FD的发病通常与胃酸过多或过少、消化道动力异常和内脏高敏感性等因素有关，无器质性病变[11-12]。在临床工作中，FD患者由于缺乏对疾病的认识而承受着沉重的心理负担，严重影响了生活质量。目前对于该疾病的治疗主要依赖于西药，虽然能在短时间内起到很好的疗效，但其副作用也极大，因此有必要寻找更加安全有效的治疗方法以减少使用药物所产生的副作用，近些年有研究发现，相对于药物治疗，电针联合穴位埋线治疗不仅无副作用，而且在改善一些特定临床症状中疗效更佳[3-5]。

在本研究中，采用多种因素复制FD大鼠模型，高脂饲养造成胃排空延缓，束缚导致内脏高敏感，游泳导致肝郁脾虚，番泻叶模拟外邪所伤等[13]。结果发现，模型组大鼠的一般行为状态明显弱于空白对照组，皮毛暗沉，行为活动减少，对外部刺激的反应较慢，呆滞，嗜睡，大便不规则，胃排空率和小肠的推进率明显降低,表明FD大鼠模型已成功复制。

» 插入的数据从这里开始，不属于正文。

(** * The watsonx adapter, the pass-through routes and the secret helpers of litellm

    A shallow embedding of
    - [litellm/llms/watsonx/completion/transformation.py] ([IBMWatsonXAIConfig]),
    - [litellm/proxy/pass_through_endpoints/llm_passthrough_endpoints.py],
    - [litellm/proxy/common_utils/encrypt_decrypt_utils.py],
    - [litellm/integrations/prompt_management_base.py] ([PromptManagementBase]),
    - [litellm/proxy/caching_routes.py],
    and the properties of these functions that the specification states.

    Python values are a small JSON-like datatype, dictionaries are insertion
    ordered association lists, and a call that may raise returns a [result]. *)

From Stdlib Require Import String Ascii List ZArith Lia Bool PrimFloat DecimalString.
Import ListNotations.
Open Scope string_scope.
Set Warnings "-register-all".

(** ** Python values *)

Inductive value : Type :=
| VNone
| VBool (b : bool)
| VInt (z : Z)
| VFloat (f : float)
| VStr (s : string)
| VList (l : list value)
| VDict (d : list (string * value)).

(** A [dict] with string keys, in insertion order. *)
Definition dict : Type := list (string * value).

(** Python's truth test, as used by [if x:] and by [x or y]. *)
Definition truthy (v : value) : bool :=
  match v with
  | VNone => false
  | VBool b => b
  | VInt z => negb (z =? 0)%Z
  | VFloat f => negb (PrimFloat.eqb f 0%float)
  | VStr s => negb (s =? "")
  | VList l => match l with [] => false | _ :: _ => true end
  | VDict d => match d with [] => false | _ :: _ => true end
  end.

(** ** Exceptions and results *)

Inductive exn : Type :=
| WatsonXAIError (status_code : Z) (message : string)
| JSONDecodeError
| AttributeError
| TypeError
| KeyError (key : string)
| UnicodeEncodeError
| UnicodeDecodeError
| ValueError
| BinasciiError
| CryptoError
| HTTPException (status_code : Z)
| Exception (message : string).

Inductive result (A : Type) : Type :=
| Ok (a : A)
| Raise (e : exn).
Arguments Ok {A} a.
Arguments Raise {A} e.

Definition bind {A B : Type} (r : result A) (k : A -> result B) : result B :=
  match r with
  | Ok a => k a
  | Raise e => Raise e
  end.

(** [try: body  except Exception as e: handler e]. *)
Definition try_except {A : Type} (body : result A) (handler : exn -> result A)
  : result A :=
  match body with
  | Ok a => Ok a
  | Raise e => handler e
  end.

Declare Scope py_scope.
Delimit Scope py_scope with py.
Notation "x <- c ;; k" := (bind c (fun x => k))
  (at level 61, c at next level, right associativity) : py_scope.
Notation "' p <- c ;; k" := (bind c (fun x => let p := x in k))
  (at level 61, p pattern, c at next level, right associativity) : py_scope.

中医认为FD多因情志内伤、劳倦伤脾和中气不足等所致，中医辨证多见肝郁脾虚型[14]。肝主疏泄，脾胃共居中焦，共司水谷运化。肝气郁结则疏泄不利，脾气亦因之运化失职，累及中焦，胃气亦弱，最终导致血气运行不畅、胃肠功能紊乱[15]。临床研究表明，电针对FD有很好的治疗效果，其对FD患者的腹胀、腹痛、厌食、焦虑和抑郁情绪的改善可能与其恢复胃肠动力和激素水平、调节植物神经功能有关[16-18]。临床上采用中医穴位埋线方法改善已被确诊为肝郁脾虚型FD患者的胃脘痛、腹胀和嗳气等症状，以促进患者康复[19]。已有研究发现，电针联合穴位埋线可以有效治疗结肠慢传输型便秘[20-21]，但对二者合用治疗FD目前还未见报道。循经取穴均根据“经脉所通，主治所及”的原则，中脘、下脘、足三里、肝俞、脾俞和胃俞都是治疗消化疾病的常用穴位。《难经》说腑会中脘，中脘作为胃之募穴，配足三里常用来治疗腹胀痛；下脘则偏重于缓解小肠、脾不运化所导致的各种疾病；肝俞、脾俞和胃俞都冠有脏腑名，因此对该脏腑的疾病是有疗效的。在本研究中，采取电针联合埋线治疗通过上述各穴位作用于FD大鼠，发现大鼠一般行为基本恢复正常，一般行为评分、胃排空率以及小肠推进率均有明显升高且效果最为明显，比单用电针治疗或单用穴位埋线治疗效果更好。其原因可能是电针联合埋线治疗对穴位不但有电针的短时、强烈作用，也有穴位埋线治疗的长时、温和的作用效果，该结果表明，电针联合埋线治疗能够有效改善FD大鼠行为学变化及胃肠道功能。

NLRP3炎性体是机体内识别免疫系统病原体的重要蛋白，在炎症反应中起着关键作用[22]，有报道显示，其在肠粘连、结肠炎或其他炎症性肠病以及其他慢性炎症患者中有重要作用，可作为治疗效果的反应因子[23]，但其在FD中目前还尚未报道。本研究中，在模型组大鼠中NLRP3蛋白水平有明显提高，经过治疗后又显著下降，猜测NLRP3在FD中存在重要作用。而且，该结果表明电针联合埋线治疗可能通过改善FD大鼠肠道炎症状态，达到治疗FD的目的。

综上所述，电针联合埋线治疗对FD大鼠疗效显著，能明显减轻发病症状，可能与其降低NLRP3水平有关。本研究结果不仅为寻找新的FD有效治疗方法提供参考，还对电针联合埋线治疗在FD中的治疗机制研究具有重要意义，但本研究未设抑制剂或激活剂加以验证，后续还需进一步实验。